▽
Lemma eng_ok_ext e e' :
  cfg e' = cfg e → e_p e' = e_p e → next e' = next e → byID e' = byID e → heap e' = heap e →
  waiting e' = waiting e → prefilling e' = prefilling e → running e' = running e → kvUsed e' = kvUsed e →
  iter e' = iter e → busy e' = busy e → e_now e' = e_now e → iterEnd e' = iterEnd e →
  eng_ok e → eng_ok e'.
Proof.
  intros E1 E2 E3 E4 E5 E6 E7 E8 E9 E10 E11 E12 E13 [W [I1 I2 I3 I4] Hl Hi Hn He].
  assert (El : live e' = live e) by (unfold live; congruence).
  split; rewrite ?E10, ?E11, ?E12, ?E13, ?El; try done; [by apply (wf_ext _ e)|].
  split; rewrite ?E10, ?E2, ?E3, ?E7, ?E8; try done. unfold at_. rewrite E5. done.
Qed.

Lemma submit_ok now r e : eng_ok e → next e < int64_max → e_now e = now → eng_ok (enqueueRequest now r e).1.1.
Proof.
  intros Ok Hn En. destruct (enqueue_cases now r e Ok Hn) as [[-> _]|[[-> _]|[[-> _]|(target & fin & -> & ? & ? & ? & ? & ?)]]];
    cbn [fst]; [done|by apply (eng_ok_ext e)..|].
  destruct Ok as [W It Hidle Hno Hnow Hend].
  pose proof (enqueued_wf _ e (InputTokens r) target fin W) as W1. set (s := newSeq _ _ _ _) in *.
  pose proof (enqueued_iter e s W It) as It1. destruct (busy e) eqn:Hb.
  - split; cbn; rewrite ?Hb; try done. by apply W1.
  - rewrite (Hno eq_refl) in W1.
    apply (startIteration_spec (enqueued e (next e + 1) s) now); [by apply W1|by apply Hno|cbn; lia|lia].
Qed.

(** ** [Cancel] *)

Lemma remove_ok e p : eng_ok e → p ∈ live e → eng_ok (remove e p).
Proof.
  intros [W [I1 I2 I3 I4] Hidle Hno Hn He] Hp.
  destruct (remove_fields e p) as (Ec & Epp & En & _ & _ & _ & Ei & Eb & Ee).
  assert (Ew : e_now (remove e p) = e_now e) by (unfold remove; by destruct (s_state (at_ e p))).
  pose proof (λ q st, remove_queue_sub _ e p q st W Hp) as Hsub.
  split; rewrite ?Ei, ?Eb, ?Ew, ?Ee; try done.
  - by apply remove_wf.
  - split; rewrite ?Ei, ?En, ?Epp; try done.
    + intros q Hq. destruct (I3 q Hq) as [? Hc]. split; [done|]. intros Hin. apply (Hsub q stPrefilling) in Hin as [Hin Hne].
      rewrite at_remove by done. by apply Hc.
    + destruct I4 as [Hcov|?]; [left|by right]. intros q Hq. apply (Hsub q stRunning) in Hq as [Hq _]. by apply Hcov.
  - intros Hb. rewrite (Hidle Hb) in Hp. by apply elem_of_nil in Hp.
Qed.

(** ** Every engine a caller can have. *)

Inductive ecall :=
  | CAdvance (now : Z)
  | CSubmit (now : Z) (r : Request)
  | CCancel (now : Z) (id : Z).

Definition call_now (c : ecall) : Z :=
  match c with CAdvance now | CSubmit now _ | CCancel now _ => now end.

(** The engine after a call and the events it returns; [None] only if a loop does not end. *)
Definition do_call (c : ecall) e : option (Engine * list Event) :=
  match c with
  | CAdvance now => fst <$> Advance now e
  | CSubmit now r => fst <$> Submit now r e
  | CCancel now id => fst <$> Cancel now id e
  end.

(** A Duration is an int64, and the ids do not run out. *)
Definition ecall_ok (c : ecall) e : Prop := call_now c ≤ int64_max ∧ next e < int64_max.

Inductive eng_reach (c : Config) : Engine → Prop :=
  | er_new e : New c = inr e → eng_reach c e
  | er_call e k e' out : eng_reach c e → ecall_ok k e → do_call k e = Some (e', out) → eng_reach c e'.

Lemma New_ok c e : New c = inr e → eng_ok e.
Proof.
  unfold New. destruct (EngineConfig_Validate c) eqn:Hv; [done|]. intros [= <-]. pose proof (Config_bounds c Hv).
  split; try done; [split; try done|by apply idle_iter_ok].
  - constructor.
  - set_solver.
  - intros i p. cbn. rewrite lookup_empty. set_solver.
  - intros [] p; cbn; set_solver.
  - cbn. lia.
  - unfold budget. cbn. lia.
  - unfold len. cbn. lia.
  - unfold len, live. cbn. lia.
Qed.

(** A call ends with an answer, and keeps the invariant; a refused one changes nothing but the buffer. *)
Lemma call_total k e : eng_ok e → ecall_ok k e → ∃ e' out, do_call k e = Some (e', out) ∧ eng_ok e'.
Proof.
  intros Ok [Hk Hn]. set (e0 := e <| evs := [] |>). assert (Ok0 : eng_ok e0) by (by apply (eng_ok_ext e)).
  destruct (advanceTo_total (call_now k) e0 Ok0 Hk) as [[_ Ha]|(_ & e1 & Ha & Ok1 & En1 & Ex1 & _)].
  { exists e0, []. split; [|done]. by destruct k; cbn in *; unfold Advance, Submit, Cancel; fold e0; rewrite Ha. }
  change (next e0) with (next e) in Ex1. destruct k as [now|now r|now id]; cbn in *;
    unfold Advance, Submit, Cancel; fold e0; rewrite Ha; cbn.
  - by eexists _, _.
  - pose proof (submit_ok now r e1 Ok1) as Hok. rewrite Ex1 in Hok. specialize (Hok Hn En1).
    destruct (enqueueRequest now r e1) as [[e2 out] res]. by eexists _, _.
  - destruct (byID e1 !! id) as [p|] eqn:Hid; [|by eexists _, _]. apply (wf_byID _ _ (ok_wf _ Ok1)) in Hid as [_ Hp].
    eexists _, _. split; [done|]. apply (eng_ok_ext (remove e1 p)); try done. by apply remove_ok.
Qed.

Lemma reach_ok c e : eng_reach c e → eng_ok e.
Proof.
  induction 1 as [e Hnew|e k e' out _ IH Hk Hc]; [by eapply New_ok|].
  destruct (call_total k e IH Hk) as (e1 & out1 & Hc1 & Ok). congruence.
Qed.

Lemma enqueue_cfg now r e : eng_ok e → next e < int64_max → e_now e = now → cfg (enqueueRequest now r e).1.1 = cfg e.
Proof.
  intros Ok Hn En. destruct (enqueue_cases now r e Ok Hn) as [[-> _]|[[-> _]|[[-> _]|(target & fin & -> & ? & ? & ? & ? & ?)]]]; cbn [fst]; try done.
  destruct Ok as [W It Hidle Hno Hnow Hend]. destruct (busy e) eqn:Hb; [done|].
  pose proof (enqueued_wf _ e (InputTokens r) target fin W) as W1. rewrite (Hno eq_refl) in W1. set (s := newSeq _ _ _ _) in *.
  destruct (startIteration_spec (enqueued e (next e + 1) s) now) as (_ & (_ & _ & ->) & _); [by apply W1|by apply Hno|cbn; lia|lia|done].
Qed.
(* ===== verification/SimEngineTrace.v ===== *)
(** * What the callers of the simulated engine see

    The events of one request follow a protocol ([proto]): it starts once, its tokens come
    numbered from 0 without a gap, a preemption reports how many there were, and nothing follows
    its end.  [tr] relates the events returned so far to the records of the engine; every
    operation keeps it, and appends events of its own time only. *)

From S2P Require Import Prelude GoFloat GoString SimParams SimEngine SimEngineSpec SimEngineRun.

Local Open Scope string_scope.
Local Open Scope list_scope.
Local Open Scope Z_scope.
Local Open Scope go_scope.

(** ** The protocol of one request. *)

Inductive phase :=
  | Queued
  | Streaming (n : Z)
  | Ended (n : Z) (reason : string).

Definition proto (ph : phase) (ev : Event) : option phase :=
  match ph, ev_Kind ev with
  | Queued, EvStart => Some (Streaming 0)
  | Streaming n, EvToken => if Index ev =? n then Some (Streaming (n + 1)) else None
  | Streaming n, EvPreempt => if Index ev =? n then Some (Streaming n) else None
  | Streaming n, EvDone => if Index ev =? n then Some (Ended n (ev_Finish ev)) else None
  | _, _ => None
  end.

Definition proto_run (l : list Event) : option phase := foldl (λ o ev, o ≫= λ ph, proto ph ev) (Some Queued) l.

Definition events_of (p : Z) (l : list Event) : list Event := filter (λ ev, ev_ID ev = p) l.

Lemma proto_run_app l k : proto_run (l ++ k) = foldl (λ o ev, o ≫= λ ph, proto ph ev) (proto_run l) k.
Proof. apply foldl_app. Qed.

Lemma view_app p l k : events_of p (l ++ k) = events_of p l ++ events_of p k.
Proof. apply filter_app. Qed.

Lemma view_own p l : Forall (λ ev, ev_ID ev = p) l → events_of p l = l.
Proof. intros Hl. unfold events_of. induction Hl as [|ev l Hev _ IH]; [done|]. rewrite filter_cons_True by done. by rewrite IH. Qed.

Lemma view_other p q l : Forall (λ ev, ev_ID ev = q) l → p ≠ q → events_of p l = [].
Proof. intros Hl Hpq. unfold events_of. induction Hl as [|ev l Hev _ IH]; [done|]. rewrite filter_cons_False; [done|congruence]. Qed.

(** How a request that is gone without having been cancelled ended. *)
Definition ended_ok (s : Seq) (reason : string) : Prop :=
  (generated s = s_target s ∧ reason = s_finish s) ∨ (generated s < s_target s ∧ reason = "length").

(** The record of a request, what [Submit] announced of it, and the phase its events have reached. *)
Definition req_ok (cancelled : Prop) (info : option (Z * string)) (ph : option phase) (s : Seq) : Prop :=
  info = Some (s_target s, s_finish s) ∧
  match s_state s with
  | stWaiting => ph = Some (if s_started s then Streaming (generated s) else Queued) ∧ (s_started s = false → generated s = 0)
  | stPrefilling | stRunning => s_started s = true ∧ ph = Some (Streaming (generated s))
  | stGone => (∃ reason, ph = Some (Ended (generated s) reason) ∧ ended_ok s reason) ∨ (cancelled ∧ ∃ x, ph = Some x)
  end.

Section trace.
Context `{GoPlatform} `{GoRand}.

Implicit Types e : Engine.

(** [hist] are the events of the earlier calls, [C] the requests cancelled so far, [A] the output
    lengths and finish reasons announced. *)
Section fixed.
Context (hist : list Event) (C : gset Z) (A : gmap Z (Z * string)).

Definition tr e : Prop :=
  (∀ p, 1 ≤ p ≤ next e → req_ok (p ∈ C) (A !! p) (proto_run (events_of p (hist ++ evs e))) (at_ e p)) ∧
  (∀ p, next e < p → events_of p (hist ++ evs e) = []).

(** An operation at time [t]: it appends events of that time, and keeps [tr]. *)
Definition traced (t : Z) e e' : Prop :=
  (tr e → tr e') ∧ ∃ new, evs e' = evs e ++ new ∧ Forall (λ ev, At ev = t) new.

Lemma traced_refl t e : traced t e e.
Proof. split; [done|]. exists []. by rewrite app_nil_r. Qed.

Lemma traced_trans t e1 e2 e3 : traced t e1 e2 → traced t e2 e3 → traced t e1 e3.
Proof.
  intros [Ha (n1 & E1 & F1)] [Hb (n2 & E2 & F2)]. split; [auto|]. exists (n1 ++ n2).
  rewrite E2, E1, (assoc app). split; [done|]. by apply Forall_app.
Qed.

(** Nothing but records changes, and there nothing a caller sees. *)
Lemma traced_same t e e' : next e' = next e → evs e' = evs e → (∀ q, same_work (at_ e q) (at_ e' q)) → traced t e e'.
Proof.
  intros En Ee Hw. split; [|exists []; by rewrite app_nil_r]. intros [H1 H2]. split; rewrite En, Ee; [|done].
  intros p Hp. specialize (H1 p Hp). destruct (Hw p) as (_ & _ & E3 & E4 & E5 & _ & _ & E8 & E9).
  unfold req_ok, ended_ok in *. rewrite E9, E8, E5, E3, E4. done.
Qed.

(** One request changes and reports it. *)
Lemma traced_one t e e' p s new : 1 ≤ p ≤ next e → next e' = next e → heap e' = <[p := s]> (heap e) →
  evs e' = evs e ++ new → Forall (λ ev, ev_ID ev = p ∧ At ev = t) new →
  (req_ok (p ∈ C) (A !! p) (proto_run (events_of p (hist ++ evs e))) (at_ e p) →
   req_ok (p ∈ C) (A !! p) (foldl (λ o ev, o ≫= λ ph, proto ph ev) (proto_run (events_of p (hist ++ evs e))) new) s) →
  traced t e e'.
Proof.
  intros Hp En Eh Ee Hnew Hreq. assert (Hid : Forall (λ ev, ev_ID ev = p) new) by (eapply Forall_impl; [exact Hnew|]; naive_solver).
  split; [|exists new; split; [done|eapply Forall_impl; [exact Hnew|]; naive_solver]].
  intros [H1 H2]. split; rewrite En, Ee; intros q Hq; rewrite (assoc app), view_app.
  - unfold at_. rewrite Eh, deref_insert. case_decide as Hqp.
    + subst q. rewrite (view_own p new), proto_run_app by done. apply Hreq, H1, Hp.
    + rewrite (view_other q p new), app_nil_r by done. by apply H1.
  - rewrite (view_other q p new), app_nil_r by (done || lia). by apply H2.
Qed.

(** ** The operations. *)

Lemma emitToken_evs D e p t : wf D e → p ∈ running e →
  evs (emitToken e p t) = evs e ++ mkEvent t p EvToken (generated (at_ e p)) "" ::
    (if s_target (at_ e p) <=? generated (at_ e p) + 1
     then [mkEvent t p EvDone (generated (at_ e p) + 1) (s_finish (at_ e p))] else []).
Proof.
  intros W Hr. pose proof (si_id _ _ _ _ _ (wf_seq _ _ W stRunning p Hr)) as Hid. rewrite (emitToken_eq D) by done.
  case_match; [|by rewrite <- Hid at 2].
  set (e1 := (tokened e p t) <| completed := completed e +! 1 |>).
  change (evs (finish e1 p t (s_finish (at_ e p)))) with (evs (remove e1 p) ++
    [mkEvent t (s_id (at_ (remove e1 p) p)) EvDone (generated (at_ (remove e1 p) p)) (s_finish (at_ e p))]).
  destruct (remove_fields e1 p) as (_ & _ & _ & _ & _ & -> & _). rewrite at_remove_eq.
  change (at_ e1 p) with (at_ (tokened e p t) p). rewrite (at_tokened D) by done. cbn. by rewrite Hid, <- (assoc app).
Qed.

Lemma emitToken_traced D e p t : wf D e → p ∈ running e → traced t e (emitToken e p t).
Proof.
  intros W Hr. pose proof (queue_live e stRunning p Hr) as Hl. pose proof (wf_ids _ _ W p Hl) as Hp.
  pose proof (emitToken_evs D e p t W Hr) as Ee. destruct (emitToken_frame D e p t W Hr) as [_ _ En _ _ _ _].
  pose proof (gen_small _ _ W p Hl). pose proof (si_state _ _ _ _ _ (wf_seq _ _ W stRunning p Hr)) as Hst.
  destruct (Z.leb_spec (s_target (at_ e p)) (generated (at_ e p) + 1)) as [Hge|Hlt].
  - destruct (emitToken_last D e p t W Hr Hge) as (Eh & _).
    eapply (traced_one t e _ p); [done|done|exact Eh|exact Ee|repeat constructor|].
    unfold req_ok. rewrite Hst. intros (-> & _ & ->). split; [done|]. cbn. rewrite !Z.eqb_refl. cbn. rewrite Z.eqb_refl. left.
    eexists. split; [done|]. left. cbn. split; [lia|done].
  - destruct (emitToken_more D e p t W Hr Hlt) as (Eh & _).
    eapply (traced_one t e _ p); [done|done|exact Eh|exact Ee|repeat constructor|].
    unfold req_ok. cbn. rewrite Hst. intros (-> & -> & ->). cbn. by rewrite Z.eqb_refl.
Qed.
△
Would you retype exactly the lines above, from the line with "Definition proto_run (l" to the line with "match s_state s with", with both end lines kept and nothing more?

Response to the exercise:
Definition proto_run (l : list Event) : option phase := foldl (λ o ev, o ≫= λ ph, proto ph ev) (Some Queued) l.

Definition events_of (p : Z) (l : list Event) : list Event := filter (λ ev, ev_ID ev = p) l.

Lemma proto_run_app l k : proto_run (l ++ k) = foldl (λ o ev, o ≫= λ ph, proto ph ev) (proto_run l) k.
Proof. apply foldl_app. Qed.

Lemma view_app p l k : events_of p (l ++ k) = events_of p l ++ events_of p k.
Proof. apply filter_app. Qed.

Lemma view_own p l : Forall (λ ev, ev_ID ev = p) l → events_of p l = l.
Proof. intros Hl. unfold events_of. induction Hl as [|ev l Hev _ IH]; [done|]. rewrite filter_cons_True by done. by rewrite IH. Qed.

Lemma view_other p q l : Forall (λ ev, ev_ID ev = q) l → p ≠ q → events_of p l = [].
Proof. intros Hl Hpq. unfold events_of. induction Hl as [|ev l Hev _ IH]; [done|]. rewrite filter_cons_False; [done|congruence]. Qed.

(** How a request that is gone without having been cancelled ended. *)
Definition ended_ok (s : Seq) (reason : string) : Prop :=
  (generated s = s_target s ∧ reason = s_finish s) ∨ (generated s < s_target s ∧ reason = "length").

(** The record of a request, what [Submit] announced of it, and the phase its events have reached. *)
Definition req_ok (cancelled : Prop) (info : option (Z * string)) (ph : option phase) (s : Seq) : Prop :=
  info = Some (s_target s, s_finish s) ∧
  match s_state s with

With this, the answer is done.